This building consists of a cafeteria which remains open 24 × 7, a dining floor, computer labs, and a floor with a gym and table tennis rooms. Electrical loads in this building include lights, fans, a lift, AHUs, computers, and gym equipment (three treadmills).

#### Dormitory Buildings

There are separate dormitories for boys and girls. Each dormitory has single and shared (double, triple) rooms and four lifts. Electrical loads in these buildings include lights, fans, AHUs, and high wall units. The HVAC unit remains operational in these buildings during night hours only. Dormitories have both mains and UPS power supply. Single rooms have one tube light, one fan (on UPS), two plug points (one on mains and another on UPS), one study light (on UPS ), and an AC high wall unit (on mains). In the case of the shared rooms, all loads or plug points are multiplied by 2 (or 3) according to sharing type. Students are allowed to use electricity for laptops, desktops, and mobile phones only.

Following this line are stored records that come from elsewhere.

Lemma link_element_spec m f pre post x nx pv :
  lst_ok m f (pre ++ post) -> fst x ∉ ids (pre ++ post) -> m !! fst x = Some (mkHashElem nx pv (snd (snd x)) (fst (snd x))) ->
  forall pHead, (pHead = head_id post None /\ post <> [] \/ pHead = None /\ pre = []) ->
  exists m', link_element m f pHead (fst x) = Some (m', head_id (pre ++ x :: post) None) /\
    lst_ok m' (head_id (pre ++ x :: post) None) (pre ++ x :: post) /\
    dom m' = dom m /\ (forall k, k ∉ ids (pre ++ x :: post) -> m' !! k = m !! k).
Proof.
  intros (Hnd & Hd & Hf) Hx0 Hx pHead Hhd.
  assert (NoDup (ids (pre ++ x :: post))) as Hnd' by by apply NoDup_ids_insert.
  enough (exists m', link_element m f pHead (fst x) = Some (m', head_id (pre ++ x :: post) None) /\
    m' !! fst x = Some (mkHashElem (head_id post None) (last_id None pre) (snd (snd x)) (fst (snd x))) /\
    (forall pr e, last_id None pre = Some pr -> m !! pr = Some e -> m' !! pr = Some (set_next e (Some (fst x)))) /\
    (forall nx e, head_id post None = Some nx -> m !! nx = Some e -> m' !! nx = Some (set_prev e (Some (fst x)))) /\
    (forall k, k <> fst x -> last_id None pre <> Some k -> head_id post None <> Some k -> m' !! k = m !! k) /\ dom m' = dom m)
    as (m' & Hr & H1 & H2 & H3 & H4 & H5).
  { exists m'. split; [done|]. split; [|split; [done|]].
    - split; [done|]. split; [|done]. by eapply dseg_link.
    - intros k Hk. rewrite map_app in Hk. cbn in Hk. apply H4; [set_solver|intros Hl%last_id_None_elem; set_solver|intros Hl%head_id_elem; set_solver]. }
  assert (forall k, k ∈ ids (pre ++ post) -> k <> fst x) as Hne by (intros k Hk ->; done). rewrite map_app in Hne.
  unfold link_element. rewrite Hx. cbn [mbind option_bind he_data he_key]. destruct Hhd as [[-> Hpost]|[-> ->]].
  - destruct post as [|z post]; [done|]. cbn [head_id] in *. pose proof (dseg_prev _ _ _ _ Hd) as Hz. rewrite Hz. cbn [mbind option_bind he_prev].
    assert (fst z <> fst x) as Hzx by (apply Hne; set_solver).
    destruct (last_id None pre) as [pr|] eqn:Hpr.
    + destruct (dseg_last _ _ _ _ Hd Hpr) as [ep Hep]. pose proof (last_id_None_elem _ _ Hpr) as Hprin.
      assert (pr <> fst x) as Hprx by (apply Hne; set_solver).
      assert (pr <> fst z) as Hprz. { intros ->. rewrite map_app in Hnd. apply NoDup_app in Hnd as (_ & Hdis & _). apply (Hdis _ Hprin). set_solver. }
      heap_simpl. rewrite Hep. cbn [mbind option_bind]. heap_simpl. rewrite Hz. cbn [mbind option_bind].
      eexists. split; [do 2 f_equal; rewrite Hf; by destruct pre|]. split; [by heap_simpl|].
      split; [intros pr' e [= <-] He; heap_simpl; congruence|]. split; [intros nx' e [= <-] He; heap_simpl; congruence|].
      split; [intros; by heap_simpl|]. rewrite !dom_insert_lookup_L; [done|..]; heap_simpl; eauto.
    + assert (pre = []) as -> by by apply last_id_None_nil.
      cbn [mbind option_bind]. heap_simpl. rewrite Hz. cbn [mbind option_bind]. eexists. split; [done|]. split; [by heap_simpl|].
      split; [done|]. split; [intros nx' e [= <-] He; heap_simpl; congruence|].
      split; [intros; by heap_simpl|]. rewrite !dom_insert_lookup_L; [done|..]; heap_simpl; eauto.
  - cbn [app last_id] in *. subst f. destruct post as [|z post]; cbn [head_id mbind option_bind] in *.
    + heap_simpl. cbn [mbind option_bind]. eexists. split; [done|]. split; [by heap_simpl|]. split; [done|]. split; [done|].
      split; [intros; by heap_simpl|]. rewrite !dom_insert_lookup_L; [done|..]; heap_simpl; eauto.
    + assert (fst z <> fst x) as Hzx by (apply Hne; set_solver). pose proof (dseg_prev _ [] _ _ Hd) as Hz.
      heap_simpl. rewrite Hz. cbn [mbind option_bind]. heap_simpl. cbn [mbind option_bind]. eexists. split; [done|]. split; [by heap_simpl|].
      split; [done|]. split; [intros nx' e [= <-] He; heap_simpl; congruence|].
      split; [intros; by heap_simpl|]. rewrite !dom_insert_lookup_L; [done|..]; heap_simpl; eauto.
Qed.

Table 3 shows the number of students staying in boys’ and girls’ dormitories during three different sessions for three years. Months January to April and August to November represent two academic semesters and months December and May to July represent winter and summer vacations respectively. During vacations, only graduate students remain on campus. During academic semesters, the number of boys staying in dormitories are approximately double as compared to the number of girls.

### Metering and data-collection setup

Firstly, we explain the metering part, and then we explain the data-collection, storage, and retrieval part.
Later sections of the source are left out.